Kendimizi kandırmanın bir manası yok..! İnsanın kendi kendine ettiğini kimse insana edemezmiş sözü bu yüzden çok doğru ve isabetli. Her ne bulursak kendi elimizle hazırladıklarımız dan buluruz. Başka bir şeyden değil..!

Sorumlular yani çobanlarımız dediğimiz kişiler, mücadelesine amacına değer verene onunla yol arkadaşlığı yapmış olanlara ne zaman değer verecekler. Yer verecekler. Onlara ne zaman vefa gösterecekler... O zaman ne zaman gelecek.
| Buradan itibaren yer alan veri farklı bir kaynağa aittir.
(** * XML to XSD converter: the schema generator [generateXsd]

    A shallow embedding of [generateXsd] (the schema generator that the
    converter component imports from [./xsdGenerator]): the checks on the
    parsed document, the traversal [processNode] that fills the two maps
    [elementInfo] and [elementOrder], and the two loops that print the
    schema.

    Conventions of the embedding.
    - A JavaScript string is a [string]; its characters are code units in the
      range U+0000..U+00FF.
    - A [Map] is an association list in insertion order, a [Set] is a list in
      insertion order; both are iterated in that order, as in JavaScript.
    - The objects stored in the maps are only ever reached through the maps
      (one object per key, never replaced), so a mutation of [info] or
      [order] is an update of the map at the element's name.
    - The browser's [DOMParser] is outside the program: it is a parameter. *)

From Stdlib Require Import String Ascii List Bool Arith Lia.
Import ListNotations.

Local Open Scope string_scope.
Local Open Scope list_scope.

Infix "+++" := String.append (at level 60, right associativity).

(** ** Strings *)

(** The double quote and the line feed, which the template literals of the
    source contain. *)
Definition dq : string := String "034"%char EmptyString.
Definition nl : string := String "010"%char EmptyString.

(** Concatenation of a list of strings, in order. *)
Definition joinAll (l : list string) : string :=
  fold_right String.append EmptyString l.

(** JavaScript truthiness of a string: every string but the empty one. *)
Definition truthy (s : string) : bool :=
  match s with
  | EmptyString => false
  | String _ _ => true
  end.

(** White space in the sense of [String.prototype.trim], among the code
    units below 256: TAB, LF, VT, FF, CR, SP and NBSP. *)
Definition isWhiteSpace (c : ascii) : bool :=
  let n := nat_of_ascii c in
  Nat.eqb n 9 || Nat.eqb n 10 || Nat.eqb n 11 || Nat.eqb n 12
  || Nat.eqb n 13 || Nat.eqb n 32 || Nat.eqb n 160.
(** * Absense: the virtual clock and the schedule-resolution engine

    A shallow embedding of [webapp/__init__.py] (classes [Cf] and [VD]) and of
    the scheduling part of [webapp/models.py] (classes [Timetable], [Group],
    [Student]), followed by the properties of the specification that were
    checked against it.

    Conventions of the embedding:
    - Python exceptions are values of [exn]; a function that may raise returns
      in the monad [exc].
    - Text is ASCII ([string]); [dt.date] is the proleptic Gregorian ordinal
      of the day ([date.toordinal()]), [dt.time] the number of microseconds
      since midnight, [dt.datetime] the pair of both, [dt.timedelta] a number
      of microseconds.
    - Dynamically typed arguments (unions of [TH]) are values of [TH.obj]. *)

From Stdlib Require Import ZArith List String Ascii Bool Lia.
From Stdlib Require Import Sorting.Permutation Sorting.Sorted.
Import ListNotations.

Local Open Scope string_scope.
Local Open Scope Z_scope.

Set Implicit Arguments.

(* ===================================================================== *)
(** ** Exceptions                                                         *)
(* ===================================================================== *)

(** The exceptions the embedded code can raise.  [TimetableOverlapError]
    carries the two positional arguments it is raised with
    ([models.py], line 734): the class spells its initialiser [__init], so
    the arguments are kept by [Exception] itself as [args]. *)
Inductive exn : Type :=
| ValueError
| TypeError
| AttributeError
| IndexError
| OverflowError
| TimetableOverlapError (id1 id2 : Z).
(** * gns3/http_client.py: the HTTP client of the GNS3 GUI

    A shallow embedding of [HTTPClient] (handshake, request construction,
    streaming decoder of the notification feed, response classifier) and
    the properties of its specification.

    Python [str] values are Rocq strings, one character per code point
    (U+0000..U+00FF); [bytes] are lists of bytes.  Objects of Qt are
    records holding what the client reads from them.  What the client does
    to the outside (callbacks, requests handed to the network manager,
    progress notifications, signal connections) is recorded, in order, in
    a trace of events.  Logging is not modelled. *)

From Stdlib Require Import ZArith Ascii String List Lia Bool.
From stdpp Require Import base option list gmap strings pretty.

Open Scope Z_scope.
Set Warnings "-register-all".

(** * Python values *)

Definition bytes := list Byte.byte.

(** Values exchanged as JSON: what [json.loads] returns and [json.dumps]
    accepts.  A [dict] keeps its insertion order; a float keeps its
    literal. *)
Inductive json : Type :=
| JNull
| JBool (b : bool)
| JInt (n : Z)
| JReal (lit : string)
| JStr (s : string)
| JArr (items : list json)
| JObj (fields : list (string * json)).

Definition dict := list (string * json).

Fixpoint dict_get (k : string) (d : dict) : option json :=
  match d with
  | [] => None
  | (k', v) :: d' => if String.eqb k k' then Some v else dict_get k d'
  end.

Definition dict_has (k : string) (d : dict) : bool :=
  match dict_get k d with Some _ => true | None => false end.

(** [d[k] = v]: replaces the value of an existing key in place, appends a
    new key. *)
Fixpoint dict_set (k : string) (v : json) (d : dict) : dict :=
  match d with
  | [] => [(k, v)]
  | (k', v') :: d' =>
      if String.eqb k k' then (k, v) :: d' else (k', v') :: dict_set k v d'
  end.

(** The double quote, which a string literal of this file cannot hold. *)
Definition dquote : ascii := "034"%char.
Definition quoted (s : string) : string :=
  String dquote (s +:+ String dquote "").

(** ** String methods *)

Fixpoint mem_ascii (c : ascii) (cs : string) : bool :=
  match cs with
  | "" => false
  | String c' cs' => Ascii.eqb c c' || mem_ascii c cs'
  end.

(** [s.lstrip(chars)] *)
Fixpoint lstrip (chars s : string) : string :=
  match s with
  | "" => ""
  | String c s' => if mem_ascii c chars then lstrip chars s' else s
  end.

(** [s.rstrip(chars)] *)
Fixpoint rstrip (chars s : string) : string :=
  match s with
  | "" => ""
  | String c s' =>
      match rstrip chars s' with
      | "" => if mem_ascii c chars then "" else String c ""
      | r => String c r
      end
  end.

(** [s.strip(chars)] *)
Definition strip (chars s : string) : string := rstrip chars (lstrip chars s).

(** [s[n:]] for [0 <= n] *)
Fixpoint drop_str (n : nat) (s : string) : string :=
  match n, s with
  | O, _ => s
  | S n', String _ s' => drop_str n' s'
  | S _, "" => ""
  end.

(** The part of [s] before the last [c], when [c] occurs in [s]. *)
Fixpoint before_last (c : ascii) (s : string) : option string :=
  match s with
  | "" => None
  | String a s' =>
      match before_last c s' with
      | Some p => Some (String a p)
      | None => if Ascii.eqb a c then Some "" else None
      end
  end.

(** [s.rsplit(c, 1)[0]] *)
Definition rsplit1_head (c : ascii) (s : string) : string :=
  default s (before_last c s).

(** [sub in s] on strings *)
Fixpoint contains (sub s : string) : bool :=
  String.prefix sub s ||
  match s with
  | "" => false
  | String _ s' => contains sub s'
  end.

Definition NUL : string := String "000"%char "".
Definition TAB : ascii := "009"%char.
Definition LF : ascii := "010"%char.
Definition CR : ascii := "013"%char.

(** * Exceptions *)

Inductive exn : Type :=
| JSONDecodeError                 (* a ValueError *)
| UnicodeDecodeError              (* a UnicodeError, hence a ValueError *)
| TypeError
| KeyError (k : string)
| IndexError
| HttpBadRequest (body : option string) (fingerprint : option json)
| NonTermination.                 (* the model's loop ran out of fuel *)

Definition is_Exception (e : exn) : bool :=
  match e with NonTermination => false | _ => true end.
Definition is_ValueError (e : exn) : bool :=
  match e with JSONDecodeError | UnicodeDecodeError => true | _ => false end.
Definition is_UnicodeError (e : exn) : bool :=
  match e with UnicodeDecodeError => true | _ => false end.
Definition is_KeyError (e : exn) : bool :=
  match e with KeyError _ => true | _ => false end.

Inductive res (A : Type) : Type :=
| Ok (a : A)
| Raise (e : exn).
Arguments Ok {A} a.
Arguments Raise {A} e.

(** * The environment of the module

    What [http_client.py] imports and does not define: the version
    constants of [gns3.version], [parse_version] of [gns3.utils], and the
    functions of the Python library it calls.  A decoding function returns
    [None] where Python raises. *)

Class Env : Type := {
  __version__ : string;
  __version_info__ : list Z;
  (** [parse_version(v)]: a tuple of comparable components. *)
  vpart : Type;
  vpart_eq_dec :: EqDecision vpart;
  parse_version : string -> list vpart;
  (** [json.loads(s)] on a [str]; [None] is [json.JSONDecodeError]. *)
  json_loads : string -> option json;
  (** [json.JSONDecoder().raw_decode(s)]: the value at the front of [s] and
      the index where it ends; [None] is [json.JSONDecodeError]. *)
  raw_decode : string -> option (json * nat);
  (** [json.dumps(d)] *)
  json_dumps : json -> string;
  (** [b.decode("utf-8")]; [None] is [UnicodeDecodeError]. *)
  utf8_decode : bytes -> option string;
  (** [s.encode()] *)
  utf8_encode : string -> bytes;
  (** [ipaddress.IPv6Address(ip)] does not raise [AddressValueError]. *)
  is_ipv6 : string -> bool;
  (** [base64.b64encode(b).decode()] *)
  b64encode : bytes -> string;
  (** ["{}".format(v)] *)
  py_str : json -> string;
  (** [str(uuid.uuid4())], by the number of earlier calls. *)
  uuid4 : nat -> string
}.

(** * Qt objects *)

(** [QtNetwork.QNetworkReply.NoError] *)
Definition NoError : Z := 0.

(** A [QNetworkReply] as the client reads it. *)
Record QNetworkReply : Type := {
  error : Z;                         (* response.error() *)
  errorString : string;              (* response.errorString() *)
  HttpStatusCodeAttribute : Z;       (* response.attribute(...) *)
  readAll : bytes;                   (* bytes(response.readAll()) *)
  ContentTypeHeader : option string  (* response.header(...) *)
}.

(** A [QNetworkRequest]: its URL and raw headers, in the order set.  A
    header name is a bytes literal of the source, written as a string. *)
Record QNetworkRequest : Type := {
  req_url : string;
  rawHeaders : list (string * bytes)
}.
Unuttuk mu onları .! Artık duyulması gerekmiyor mu, şu feryadı figanı, dava ve yol arkadaşlarının tabanın..! 
Bizim derdimiz ne ..davamız ne?.. Dünyalık istikbal kazanma derdi mi yoksa şehitlerin kanlarıyla sulanmış bu mukaddes vatan ve millet için, ecdadımız için can mal verme derdimi bu aziz millete hizmet etme derdimi.? Hangisi ..!?

Değişim diyoruz ama bir türlü ruhumuza uygun değiştiremiyoruz değişemiyoruz.. Sanki gizli bir el istediğimiz bu değişime sinsice engel oluyor... Metal yorgunluğu diyoruz ,savsaklayanlar saklananlar, sıvı gibi olanlar her yerden sızıyorlar.! Su gibiler..! Damdan su damlıyor evimizin içine... apartman yöneticimiz ise uyuyor. Zile basıyoruz uyanmıyor..! Yakında evin içinde oturulacak ,mutlu bir yuva olmaktan çıkacak...! İster misin birden battaniyeyi alıp sokağa kendimizi atmaya, evdeki bu hali gördükten sonra çıkalım. Pek mümkün..! Akıl ve izan baştayken evden ocaktan olmamak gerektir. Vesselam..!

Hasılı sonuç, hırsız ne yapıp edip insanın bir gaflet anını yani zayıf anını kezler, nihayetinde fırsatını bulur ,neyin var neyin yok pılın pırtın hepsini elinden ocağından alır götürür .Sende hırsızın ardından baka kalırsın. Ah vah edersin. Âmâ iş işten geçmiş gitmiştir..

İş işten geçmeden acele etmek, hırsız senden bir şey çalmadan gizlenen hırsızı yakalamak gerek ..elinde avucunda ne varsa önce çaldırdıklarını bir bir geri alman gerek. Bir daha da aynı duruma düşmemeye dikkat etmen gerek. Henüz fırsat varken bunu yap. Yoksa rüsva olursun, oluruz. Sonra da dönersin gelirsin gerisin geriye  ilk başladığın o yere..! Orasını bana sorma, artık var orasını da sen bul. !Biz ordayız ayağımız yerde Hamdolsun!